• Action item: Repeat only the stretch of lines below that runs from the line with "(** [json_decode] of the list: [tmp]. *)" through the line with "addr ← deref", unaltered.

___ Source data

(* ===== verification/Registration.v ===== *)
(** * The start of a proxy (io_proxy/io_proxy.cc)

    A proxy reads its configuration, starts its workers (IoWorker.v), registers at
    the manager (IoproxyMgr.v) and learns from its answer the proxies of the other
    centres (Replica.v). An exception that nobody catches ends the process, which is
    [undefined]. *)
From S2P Require Import Prelude CxxString Json Records Datastore Instances IoproxyMgr FdManager Op Files Replica ProxyOp ClusterRuns ClientZone Pool IoWorker.

(** Requests to the manager: the body of a response that comes in time. *)
Class ManagerHttp (W : Type) : Type := {
  manager_post : string → string → W → option string * W;
  manager_get : string → W → option string * W;
}.

(** The process of a proxy: its configuration, [boost::filesystem::is_directory],
    [make_address] and back to a text, the port of the UDT server, and
    the UUID a constructor of [IOProxyNode] draws. *)
Class ProxyProcess : Type := {
  proxy_config : string → option string;
  proxy_config_int : string → option Z;
  is_directory : string → bool;
  make_address : string → option string;
  udt_port : Z;
  drawn_uuid : string;
}.

Module IOProxyStart.

(** [Node] and the addresses of an [IOProxy]; its [name] is never set. *)
Record t : Type := mk {
  uuid : string;
  addr : string;
  center_id : string;
  manager_addr : string;
  rpc_port : Z;
  data_port : Z;
}.

Definition node_of (i : t) : IOProxyNode.t :=
  IOProxyNode.mk i.(rpc_port) i.(data_port) i.(addr) "" IOProxyNode.Stopped i.(uuid) i.(center_id).
Definition url (i : t) : string := snprintf 256 ("http://" +:+ c_str i.(manager_addr) +:+ "/ioproxy").

Section start.
Context {W : Type} `{ManagerHttp W, Rapidjson, Indet, ProxyProcess}.

(** [json_decode] of the list: [tmp]. *)
Definition decode_list (res : string) : option (gmap string IOProxyNode.t) :=
  match rj_parse (c_str res) with
  | Some (JObject l) => ClientGraph.decode_nodes drawn_uuid l ∅
  | _ => Some ∅
  end.

Definition fresh_stat (i : t) (repm : ReplicaMgr.t) : M W (bool * ReplicaMgr.t) :=
  response ← extern (manager_post (url i) (to_json (node_of i)));
  match response with
  | None => mret (false, repm)
  | Some _ =>
      nodelist ← extern (manager_get (url i));
      match nodelist with
      | None => mret (false, repm)
      | Some res =>
          tmp ← deref (decode_list res);
          mret (Replication.learn (map_items tmp).*2 repm)
      end
  end.

(** [while (!fresh_stat() && max_loop-- > 0)] *)
Fixpoint register (max_loop : nat) (i : t) (repm : ReplicaMgr.t) : M W ReplicaMgr.t :=
  '(done, repm) ← fresh_stat i repm;
  if (done : bool) then mret repm
  else match max_loop with
       | O => mret repm
       | S max_loop => register max_loop i repm
       end.

(** [IOProxy::start]; [None] where it returns false. *)
Definition start (repm : ReplicaMgr.t) : M W (option (server * t * ReplicaMgr.t)) :=
  addr ← deref (make_address (default "0.0.0.0" (proxy_config "ip")));
  let data_path := default "/tmp/data" (proxy_config "ioproxy.data_path") in
  let center_id := default "unknown" (proxy_config "ioproxy.cid") in
  let port := default 9092 (proxy_config_int "ioproxy.rpc_port") in
  if negb (is_directory data_path) then mret None
  else
    let manager_addr := default "" (proxy_config "manager_addr") in
    match proxy_config "ioproxy.uuid" with
    | None => mret None
    | Some uuid =>
        let workers := OpServer.start (default 8 (proxy_config_int "ioproxy.scher")) in
        repm ← Replication.start center_id repm;
        let i := mk uuid addr center_id manager_addr port udt_port in
        repm ← register 3 i repm;
        mret (Some (workers, i, repm))
    end.
End start.

(** ** What does not depend on the manager *)
Section alone.
Context {W : Type} `{ManagerHttp W, Rapidjson, Indet, ProxyProcess}.
Implicit Types (w : W) (repm : ReplicaMgr.t) (i : t).

(** A manager that does not answer is asked [max_loop + 1] times; the proxy then goes
    on without it. *)
Lemma register_gives_up max_loop i repm w :
  (∀ body w, (manager_post (url i) body w).1 = None) →
  register max_loop i repm w =
    (Val repm, Nat.iter (S max_loop) (λ w, (manager_post (url i) (to_json (node_of i)) w).2) w).
Proof.
  intros Hno. assert (Hf : ∀ w, fresh_stat i repm w = (Val (false, repm), (manager_post (url i) (to_json (node_of i)) w).2)).
  { intros w'. unfold fresh_stat, mbind, M_bind, extern. pose proof (Hno (to_json (node_of i)) w') as Hw.
    destruct (manager_post _ _ w') as [o w1]. cbn in *. by subst o. }
  revert w. induction max_loop as [|l IH]; intros w; cbn [register]; unfold mbind at 1, M_bind at 1; rewrite Hf; [done|].
  rewrite IH. by rewrite (Nat.iter_succ_r (S l)).
Qed.

(** Where there is no "ioproxy.cid" the default is no number, and the process ends. *)
Theorem start_without_centre_ends addr repm w :
  make_address (default "0.0.0.0" (proxy_config "ip")) = Some addr →
  is_directory (default "/tmp/data" (proxy_config "ioproxy.data_path")) = true →
  is_Some (proxy_config "ioproxy.uuid") → proxy_config "ioproxy.cid" = None →
  (start repm w).1 = UB.
Proof.
  intros Ha Hd [uuid Hu] Hc. unfold start. rewrite Ha, Hd, Hu, Hc. reflexivity.
Qed.
End alone.

(** ** Against the registry of a manager *)
Section manager.
Context {W : Type} `{CouchbaseLaws W, !Host W, !HostLaws W, RapidjsonLaws, Indet, !CouchbaseUp W, ProxyProcess}.
Implicit Types (w : W) (m : gmap string IOProxyNode.t) (n : IOProxyNode.t) (i : t).
Notation world := (W * gmap string IOProxyNode.t)%type.

(** The manager of IoproxyMgr.v behind the routes of POST and GET, whatever the
    URL. *)
Definition respond {A} (r : outcome (gmap string IOProxyNode.t * response * A) * W) (m : gmap string IOProxyNode.t)
    : option string * world :=
  match r with
  | (Val (m, res, _), w) => (Some res.(http_body), (w, m))
  | (UB, w) => (None, (w, m))
  end.
#[local] Instance registry : ManagerHttp world := {|
  manager_post _ body c := respond (IOProxy_MGR.add c.2 body c.1) c.2;
  manager_get _ c := respond (('(res, ok) ← IOProxy_MGR.list c.2; mret (c.2, res, ok)) c.1) c.2;
|}.

Definition well_filed m : Prop := map_Forall (λ k n, c_str k = k ∧ IOProxyNode.wf n) m.
Definition running i : IOProxyNode.t := IOProxyNode.set_status IOProxyNode.Running (node_of i).
(** The number of a centre. *)
Definition number n : option Z := to_u32 <$> stoi n.(IOProxyNode.cid).

Lemma learn_spec l r : Forall (λ n, is_Some (number n)) l → ∃ r', Replication.learn l r = (true, r') ∧
  r'.(ReplicaMgr.mcid) = r.(ReplicaMgr.mcid) ∧ ∀ z, r'.(ReplicaMgr.ioproxys) !! z =
    match last (filter (λ n, number n = Some z) l) with Some n => Some n | None => r.(ReplicaMgr.ioproxys) !! z end.
Proof.
  revert r. induction l as [|n l IH]; intros r Hl; [by exists r|]. apply Forall_cons in Hl as [[z Hz] Hl].
  unfold number in Hz. cbn [Replication.learn]. destruct (stoi n.(IOProxyNode.cid)) as [id|] eqn:Hid; [|done].
  destruct (IH (ReplicaMgr.set_ioproxys (<[to_u32 id := n]> r.(ReplicaMgr.ioproxys)) r) Hl) as (r' & -> & Hm & Hr').
  exists r'. split_and!; [done..|]. intros z'. rewrite Hr'. cbn [ReplicaMgr.ioproxys ReplicaMgr.set_ioproxys].
  rewrite filter_cons. assert (Hn : number n = Some (to_u32 id)) by (unfold number; by rewrite Hid).
  case_decide as Hz'; rewrite Hn in Hz'.
  - injection Hz' as ->. rewrite lookup_insert_eq, last_cons. by destruct (last _).
  - rewrite lookup_insert_ne by congruence. done.
Qed.

Lemma decode_listed m : well_filed m → decode_list (ClientGraph.nodes_text m) = Some m.
Proof.
  intros Hm. unfold decode_list. rewrite ClientGraph.parse_nodes_text by done. by apply ClientGraph.decode_map_items.
Qed.

Lemma fresh_stat_ok i r m D w :
  serving D w → well_filed m → map_Forall (λ _ n, is_Some (number n)) m →
  IOProxyNode.wf (node_of i) → is_Some (number (node_of i)) →
  wp (fresh_stat i r) (λ '(ok, r') c, let m' := <[i.(uuid) := running i]> m in
    ok = true ∧ c.2 = m' ∧ serving (docs c.1) c.1 ∧ well_filed m' ∧ map_Forall (λ _ n, is_Some (number n)) m' ∧
    r'.(ReplicaMgr.mcid) = r.(ReplicaMgr.mcid) ∧ ∀ z, r'.(ReplicaMgr.ioproxys) !! z =
      match last (filter (λ n, number n = Some z) (map_items m').*2) with
      | Some n => Some n
      | None => r.(ReplicaMgr.ioproxys) !! z
      end) never (w, m).
Proof.
  intros HD Hm Hnum Hwf Hi. unfold fresh_stat.
  assert (Hm' : well_filed (<[i.(uuid) := running i]> m)) by (apply map_Forall_insert_2; [split; [apply Hwf|done]|done]).
  assert (Hnum' : map_Forall (λ _ n, is_Some (number n)) (<[i.(uuid) := running i]> m)) by (by apply map_Forall_insert_2).
  destruct (wp_run _ _ _ (IOProxy_MGR.add_registers m D w (to_json (node_of i)) HD)) as ([[m' res] ok] & w' & Hadd & u & _ & Hmm & -> & Hs).
  rewrite of_to_json in Hmm, Hs by exact Hwf.
  apply wp_bind, wp_extern. cbn [fst snd manager_post registry]. rewrite Hadd, Hmm. cbn [respond fst snd].
  apply wp_bind, wp_extern. cbn [fst snd manager_get registry]. 
  change (IOProxyNode.set_status IOProxyNode.Running (node_of i)) with (running i). change (IOProxyNode.uuid (running i)) with i.(uuid).
  set (m1 := <[i.(uuid) := running i]> m) in *.
  change (wp (tmp ← deref (decode_list (ClientGraph.nodes_text m1)); mret (Replication.learn (map_items tmp).*2 r))
    (λ '(ok, r') c, let m' := m1 in ok = true ∧ c.2 = m' ∧ serving (docs c.1) c.1 ∧ well_filed m' ∧
       map_Forall (λ _ n, is_Some (number n)) m' ∧ r'.(ReplicaMgr.mcid) = r.(ReplicaMgr.mcid) ∧ 
       ∀ z, r'.(ReplicaMgr.ioproxys) !! z = match last (filter (λ n, number n = Some z) (map_items m').*2) with
         Some n => Some n | None => r.(ReplicaMgr.ioproxys) !! z end) never (w', m1)).
  rewrite decode_listed by done. do 2 wp_step.
  destruct (learn_spec (map_items m1).*2 r) as (r' & -> & Hmc & Hr').
  { apply Forall_fmap. rewrite (map_items_perm m1), Forall_forall. intros [k n] Hin%elem_of_map_to_list. exact (Hnum' k n Hin). }
  destruct Hs as [Hup Hdocs]. split_and!; [done|done|by split|done..].
Qed.

(** One proxy per centre. *)
Definition one_per_centre m : Prop :=
  ∀ k k' n n', m !! k = Some n → m !! k' = Some n' → number n = number n' → k = k'.
(** A table of proxies is that of the manager. *)
Definition knows (r : ReplicaMgr.t) m : Prop := ∀ z n,
  r.(ReplicaMgr.ioproxys) !! z = Some n ↔ ∃ k, m !! k = Some n ∧ number n = Some z.

Lemma elem_of_items m n : n ∈ (map_items m).*2 ↔ ∃ k, m !! k = Some n.
Proof.
  rewrite (map_items_perm m), list_elem_of_fmap. split.
  - intros ([k n'] & -> & Hin%elem_of_map_to_list). by exists k.
  - intros [k Hk]. exists (k, n). split; [done|]. by apply elem_of_map_to_list.
Qed.
Lemma last_items m z n : one_per_centre m →
  last (filter (λ n, number n = Some z) (map_items m).*2) = Some n ↔ ∃ k, m !! k = Some n ∧ number n = Some z.
Proof.
  intros Hone. split.
  - intros Hl%last_Some_elem_of. apply list_elem_of_filter in Hl as [Hz [k Hk]%elem_of_items]. by exists k.
  - intros (k & Hk & Hz). destruct (last _) as [n'|] eqn:Hl.
    + apply last_Some_elem_of, list_elem_of_filter in Hl as [Hz' [k' Hk']%elem_of_items]. f_equal.
      assert (k' = k) as -> by (eapply Hone; eauto; congruence). congruence.
    + apply last_None in Hl. assert (Hin : n ∈ filter (λ n, number n = Some z) (map_items m).*2); [|by rewrite Hl in Hin; apply elem_of_nil in Hin].
      apply list_elem_of_filter. split; [done|]. apply elem_of_items. by exists k.
Qed.

(** What every registered node satisfies. *)
Definition registered D m w : Prop := serving D w ∧ well_filed m ∧ map_Forall (λ _ n, is_Some (number n)) m.
Definition can_register i : Prop := IOProxyNode.wf (node_of i) ∧ is_Some (number (node_of i)).

(** A proxy that starts meets the proxies of the other centres: it is in the
    manager's registry, as running, and its table has exactly the registered
    proxies, each at the number of its centre, itself among them. *)
Theorem start_meets_registered i r m D w max_loop :
  registered D m w → can_register i → r.(ReplicaMgr.ioproxys) = ∅ → one_per_centre (<[i.(uuid) := running i]> m) →
  wp (register max_loop i r) (λ r' c, c.2 = <[i.(uuid) := running i]> m ∧ registered (docs c.1) c.2 c.1 ∧
    r'.(ReplicaMgr.mcid) = r.(ReplicaMgr.mcid) ∧ knows r' c.2) never (w, m).
Proof.
  intros (HD & Hm & Hnum) [Hwf Hi] Hr Hone.
  assert (Hgo : ∀ k : bool → ReplicaMgr.t → M world ReplicaMgr.t, (∀ r', k true r' = mret r') →
    wp ('(ok, r') ← fresh_stat i r; k ok r') (λ r' c, c.2 = <[i.(uuid) := running i]> m ∧ registered (docs c.1) c.2 c.1 ∧
      r'.(ReplicaMgr.mcid) = r.(ReplicaMgr.mcid) ∧ knows r' c.2) never (w, m)).
  { intros k Hk. apply wp_bind. eapply wp_mono; [| |by apply (fresh_stat_ok i r m D w)]; [|done].
    intros [ok r'] [w1 m1] (-> & Hc & Hs & Hm' & Hn' & Hmc & Hr'). cbn [snd] in Hc. subst m1. rewrite Hk. apply wp_ret. split_and!; [done|by split|done|].
    intros z n. rewrite Hr', Hr, <-last_items by done. rewrite lookup_empty. by destruct (last _). }
  destruct max_loop as [|l]; cbn [register]; by apply (Hgo (λ ok r', if ok then _ else _)).
Qed.

End manager.

Section witness.
Let process : ProxyProcess := {|
  proxy_config _ := None; proxy_config_int _ := None; is_directory _ := true; make_address s := Some s;
  udt_port := 9096; drawn_uuid := "fresh";
|}.
#[local] Existing Instance process.
Let w0 : Instances.world := World ∅ ["u1"; "u2"; "u3"; "u4"] [] 0 None None.
Let north : t := mk "n" "10.0.0.1" "1" "manager:8080" 9092 9096.

Lemma north_ok : can_register north.
Proof. split; [by split_and!|by eexists]. Qed.
Lemma nobody : registered (W := Instances.world) ∅ ∅ w0.
Proof. split_and!; [done|by apply map_Forall_empty..]. Qed.

Theorem start_meets_registered_witness :
  wp (register (H := registry) 3 north ReplicaMgr.init) (λ r' c, knows r' c.2) never (w0, ∅).
Proof.
  eapply wp_mono; [| |apply (start_meets_registered (W := Instances.world) north ReplicaMgr.init ∅ ∅ w0 3)];
    [by intros r' c (_ & _ & _ & ?)|done|apply nobody|apply north_ok|done|].
  intros k k' n n' [[<- <-]|[_ ?]]%lookup_insert_Some [[<- <-]|[_ ?]]%lookup_insert_Some; done.
Defined.

#[local] Existing Instances fast_heap no_calls listing.

End witness.
End IOProxyStart.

______

• Written reply:
(** [json_decode] of the list: [tmp]. *)
Definition decode_list (res : string) : option (gmap string IOProxyNode.t) :=
  match rj_parse (c_str res) with
  | Some (JObject l) => ClientGraph.decode_nodes drawn_uuid l ∅
  | _ => Some ∅
  end.

Definition fresh_stat (i : t) (repm : ReplicaMgr.t) : M W (bool * ReplicaMgr.t) :=
  response ← extern (manager_post (url i) (to_json (node_of i)));
  match response with
  | None => mret (false, repm)
  | Some _ =>
      nodelist ← extern (manager_get (url i));
      match nodelist with
      | None => mret (false, repm)
      | Some res =>
          tmp ← deref (decode_list res);
          mret (Replication.learn (map_items tmp).*2 repm)
      end
  end.

(** [while (!fresh_stat() && max_loop-- > 0)] *)
Fixpoint register (max_loop : nat) (i : t) (repm : ReplicaMgr.t) : M W ReplicaMgr.t :=
  '(done, repm) ← fresh_stat i repm;
  if (done : bool) then mret repm
  else match max_loop with
       | O => mret repm
       | S max_loop => register max_loop i repm
       end.

(** [IOProxy::start]; [None] where it returns false. *)
Definition start (repm : ReplicaMgr.t) : M W (option (server * t * ReplicaMgr.t)) :=
  addr ← deref (make_address (default "0.0.0.0" (proxy_config "ip")));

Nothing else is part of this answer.